#### What is needed:
Below is some data. Retype exactly the lines starting at the one with "(fun j g st'" and ending at the one with "[done|done|lia|lia|by eapply iov_ok_changed|done|lia|lia|lia|].".

#### Dataset excerpts:
□ □ □ □ □

(* ===== verification/DifCopy.v ===== *)
(** * Protection information: copies to and from a bounce buffer

    spdk_dif_generate_copy inserts the metadata while it copies the data of the
    caller to a buffer with blocks of data and metadata; spdk_dif_verify_copy
    checks such a buffer while it copies the data out.  Both as functions of
    the bytes of the two buffers, which do not overlap. *)

From S2P Require Import Prelude Pipe PipeLemmas IovLemmas Dif DifMem DifLemmas DifBlocks.

Section Flat.
Context {C : Crc} (c : dif_ctx).
Notation bs := (block_size c).
Notation dbs := (block_size c - c_md_size c).

(** The data of block [k] of [D] put into the buffer [B]. *)
Definition put_data (k : Z) (D B : list Z) : list Z := splice (k * bs) (slice D (k * dbs) dbs) B.

Fixpoint flat_insert (n : nat) (D B : list Z) : list Z :=
  match n with O => B | S n' => gen_at c false (Z.of_nat n') (put_data (Z.of_nat n') D (flat_insert n' D B)) end.

(** The data of the first [n] blocks of [B] put into [D]. *)
Fixpoint flat_extract (n : nat) (B D : list Z) : list Z :=
  match n with
  | O => D
  | S n' => splice (Z.of_nat n' * dbs) (slice B (Z.of_nat n' * bs) dbs) (flat_extract n' B D)
  end.

End Flat.

Section Copy.
Context {C : Crc} {L : CrcLaws C} (c : dif_ctx) (Hc : ctx_ok c).
Notation f := (dif_pi_format c).
Notation sz := (_dif_size f).
Notation gi := (guard_interval c).
Notation bs := (block_size c).
Notation dbs := (block_size c - c_md_size c).
Notation G g l := (_dif_generate_guard g l f).
Notation guarded := (has_flag c SPDK_DIF_FLAGS_GUARD_CHECK).

Lemma dbs_ok : data_block_size c = dbs.
Proof. destruct Hc, (ctx_bounds c Hc) as (? & ? & ? & ? & ?). unfold data_block_size. apply wrap_small. lia. Qed.

(** ** One piece *)

Definition copy_piece (g : Z) (dst src : option (nat * Z)) (n : Z) : M pst Z :=
  if guarded then _dif_generate_guard_copy g dst src n c else _ ← memcpy dst src n; mret g.

Lemma copy_piece_ok vs s p k ws t q j n g st :
  let D := iov_bytes (mem st) vs in
  iov_ok (mem st) vs -> at_pos vs s p -> 0 <= k -> k + n <= room s ->
  iov_ok (mem st) ws -> at_pos ws t q -> 0 <= j -> j + n <= room t -> 0 <= n ->
  exists m', copy_piece g (ptr_add (cur t) j) (ptr_add (cur s) k) n st
      = Ok (if guarded then G g (slice D (p + k) n) else g, set_mem (fun _ => m') st) /\
    changed ws (mem st) m' /\ iov_bytes m' ws = splice (q + j) (slice D (p + k) n) (iov_bytes (mem st) ws).
Proof.
  cbv zeta. intros Hv Hp Hk Hkr Hw Hq Hj Hjr Hn. set (D := iov_bytes (mem st) vs).
  assert (HD : zlen D = iov_total vs) by apply bytes_zlen, Hv.
  destruct (at_pos_bounds _ _ _ _ (io_fits_ _ _ Hv) Hp) as (Hp0 & Hpr & _).
  assert (Hz : zlen (slice D (p + k) n) = n) by (apply slice_zlen; lia).
  pose proof (read_at vs s p k n st Hv Hp Hk Hn Hkr) as Er. fold D in Er.
  destruct (write_at ws t q j (slice D (p + k) n) st Hw Hq Hj ltac:(lia)) as (m' & Ew & Hch & Eb).
  exists m'. split_and!; [|done|done]. unfold copy_piece, _dif_generate_guard_copy, memcpy. destruct guarded.
  - by rewrite (M_bind_ok _ _ _ _ _ Er), (M_bind_ok _ _ _ _ _ Ew).
  - by rewrite M_bind_assoc, (M_bind_ok _ _ _ _ _ Er), (M_bind_ok _ _ _ _ _ Ew).
Qed.

Lemma iov_ok_shape m m' vs : same_shape m m' -> iov_ok m vs -> iov_ok m' vs.
Proof. intros Hs [H1 H2 H3]. constructor; [by eapply fits_shape|done|done]. Qed.

(** The loop over the pieces of a block: [I j] holds when [j] bytes of the data
    at [q] have been copied. *)
Lemma copy_pieces_ok vs q at_piece (I : Z -> Z -> pst -> Prop) :
  (forall s j l g st, iov_ok (mem st) vs -> at_pos vs s (q + j) -> 0 <= j -> 0 <= l -> j + l <= dbs -> l <= room s ->
    I j g st ->
    exists g' st', copy_piece g (at_piece (cur s) j).1 (at_piece (cur s) j).2 l st = Ok (g', st') /\
      I (j + l) g' st' /\ same_shape (mem st) (mem st')) ->
  forall n s o g st,
  iov_ok (mem st) vs -> at_pos vs s (q + o) -> 0 <= o <= dbs -> q + dbs <= iov_total vs -> I o g st ->
  o = dbs \/ (length (sgl_iov s) < n)%nat ->
  exists s' g' st', copy_pieces n s o g c at_piece st = Ok ((s', g'), st') /\ at_pos vs s' (q + dbs) /\
    I dbs g' st' /\ same_shape (mem st) (mem st').
Proof.
  intros Hbody. destruct (ctx_bounds c Hc) as (? & ? & ? & ? & Hd). pose proof dbs_ok as Ed.
  induction n as [|n IH]; intros s o g st Hio Hp Ho Ht HI Hn;
    cbn [copy_pieces]; rewrite Ed; destruct (Z.ltb_spec o dbs) as [Hlt|Hge]; try lia.
  1, 3: assert (o = dbs) as -> by lia; exists s, g, st; by split_and!; try lia.
  assert (Hlt' : q + o < iov_total vs) by lia.
  rewrite (M_bind_ok _ _ _ _ _ (get_buf_ok _ _ _ _ st Hio Hp Hlt')). rewrite wrap_small by (destruct Hc; lia).
  destruct (at_pos_bounds _ _ _ _ (io_fits_ _ _ Hio) Hp) as (Hp0 & Hpr & Hr0).
  remember (Z.min (room s) (dbs - o)) as l eqn:El.
  destruct (Hbody s o l g st) as (g1 & st1 & E1 & HI1 & Hsh); try (done || lia).
  destruct (at_piece (cur s) o) as [dst src]. rewrite (M_bind_ok _ _ _ _ _ E1).
  destruct (advance_ok _ _ _ _ l Hio Hp Hlt' ltac:(lia)) as (Hp' & Hs' & Hle & Hlt2).
  rewrite wrap_small by lia.
  destruct (IH (_dif_sgl_advance s l) (o + l) g1 st1) as (s' & g' & st' & E & Hp2 & HI2 & Hsh2); try (done || lia).
  - by eapply iov_ok_shape.
  - by rewrite Z.add_assoc.
  - exists s', g', st'. split_and!; [done|done|done|intros b; by rewrite Hsh2].
Qed.

(** The guard behind [j] bytes of data: a block may start with an empty piece. *)
Definition data_guard (data : list Z) (j g : Z) : Prop :=
  j = 0 /\ g = start_guard c \/ g = if guarded then G (guard_seed c) data else 0.

Lemma data_guard_next F q j l g :
  0 <= guard_seed c < 2 ^ 64 -> 0 <= q -> 0 <= j -> 0 <= l -> data_guard (slice F q j) j g ->
  data_guard (slice F q (j + l)) (j + l) (if guarded then G g (slice F (q + j) l) else g).
Proof.
  intros Hs Hq Hj Hl. unfold data_guard, start_guard. rewrite slice_app by lia. intros [[-> ->]| ->]; right; destruct guarded; try done.
  by rewrite guard_app.
Qed.

(** The data of one block of the caller, at [q] of [vs], copied to the block at
    [r] of [ws]. *)
Lemma copy_in_ok vs q s ws t r st :
  let D := iov_bytes (mem st) vs in
  iov_ok (mem st) vs -> at_pos vs s q -> q + dbs <= iov_total vs ->
  iov_ok (mem st) ws -> at_pos ws t r -> bs <= room t -> disj ws vs ->
  exists s' m', copy_pieces (pieces s) s 0 (start_guard c) c (fun sb off => (ptr_add (cur t) off, sb)) st
      = Ok ((s', if guarded then G (guard_seed c) (slice D q dbs) else 0), set_mem (fun _ => m') st) /\
    at_pos vs s' (q + dbs) /\ changed ws (mem st) m' /\
    iov_bytes m' ws = splice r (slice D q dbs) (iov_bytes (mem st) ws).
Proof.
  cbv zeta. intros Hv Hp Ht Hw Hr Hroom Hdj. set (D := iov_bytes (mem st) vs). set (B := iov_bytes (mem st) ws).
  destruct (ctx_bounds c Hc) as (? & ? & ? & ? & Hd). pose proof (ok_md c Hc) as Hmd.
  destruct (at_pos_bounds _ _ _ _ (io_fits_ _ _ Hv) Hp) as (Hp0 & _).
  destruct (at_pos_bounds _ _ _ _ (io_fits_ _ _ Hw) Hr) as (Hr0 & Hrr & _).
  assert (HD : zlen D = iov_total vs) by apply bytes_zlen, Hv.
  assert (HB : zlen B = iov_total ws) by apply bytes_zlen, Hw.
  destruct (copy_pieces_ok vs q (fun sb off => (ptr_add (cur t) off, sb))
     (fun j g st' => st' = set_mem (fun _ => mem st') st /\ changed ws (mem st) (mem st') /\
        iov_bytes (mem st') ws = splice r (slice D q j) B /\ data_guard (slice D q j) j g))
     with (n := pieces s) (s := s) (o := 0) (g := start_guard c) (st := st)
     as (s' & g' & st' & E & Hp' & (Es & Hch & Eb & Hg) & _); try (done || lia).
  - intros s1 j l g st1 Hv1 Hp1 Hj Hl Hjl Hlr (Es & Hch & Eb & Hg). cbn.
    assert (Ev : iov_bytes (mem st1) vs = D) by (eapply changed_bytes; [exact Hch|apply Hv|done]).
    destruct (copy_piece_ok vs s1 (q + j) 0 ws t r j l g st1) as (m' & E & Hch1 & Eb1);
      [done|done|lia|lia|by eapply iov_ok_changed|done|lia|lia|lia|].
    rewrite cur_0, Ev, Z.add_0_r in E. rewrite Ev, Z.add_0_r in Eb1. eexists _, _. split; [exact E|]. split_and!.
    + by rewrite Es.
    + by eapply changed_trans.
    + cbn. rewrite Eb1, Eb. assert (Hz : zlen (slice D q j) = j) by (apply slice_zlen; lia).
      assert (Hz2 : zlen (slice D (q + j) l) = l) by (apply slice_zlen; lia).
      rewrite (slice_app D q j l) by lia. rewrite <- (splice_app r (slice D q j)); [by rewrite Hz|done|].
      rewrite zlen_app. lia.
    + apply data_guard_next; [apply Hc|done..].
    + apply Hch1.
  - by rewrite Z.add_0_r.
  - split_and!; [by destruct st|apply changed_refl|by rewrite slice_nil, splice_nil by done|by left].
  - right. unfold pieces. lia.
  - exists s', (mem st'). split_and!; try done. rewrite E, Es at 1. do 2 f_equal.
    destruct Hg as [[? _]| ->]; [lia|done].
Qed.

□ □ □ □ □

#### Written answer:
     (fun j g st' => st' = set_mem (fun _ => mem st') st /\ changed ws (mem st) (mem st') /\
        iov_bytes (mem st') ws = splice r (slice D q j) B /\ data_guard (slice D q j) j g))
     with (n := pieces s) (s := s) (o := 0) (g := start_guard c) (st := st)
     as (s' & g' & st' & E & Hp' & (Es & Hch & Eb & Hg) & _); try (done || lia).
  - intros s1 j l g st1 Hv1 Hp1 Hj Hl Hjl Hlr (Es & Hch & Eb & Hg). cbn.
    assert (Ev : iov_bytes (mem st1) vs = D) by (eapply changed_bytes; [exact Hch|apply Hv|done]).
    destruct (copy_piece_ok vs s1 (q + j) 0 ws t r j l g st1) as (m' & E & Hch1 & Eb1);
      [done|done|lia|lia|by eapply iov_ok_changed|done|lia|lia|lia|].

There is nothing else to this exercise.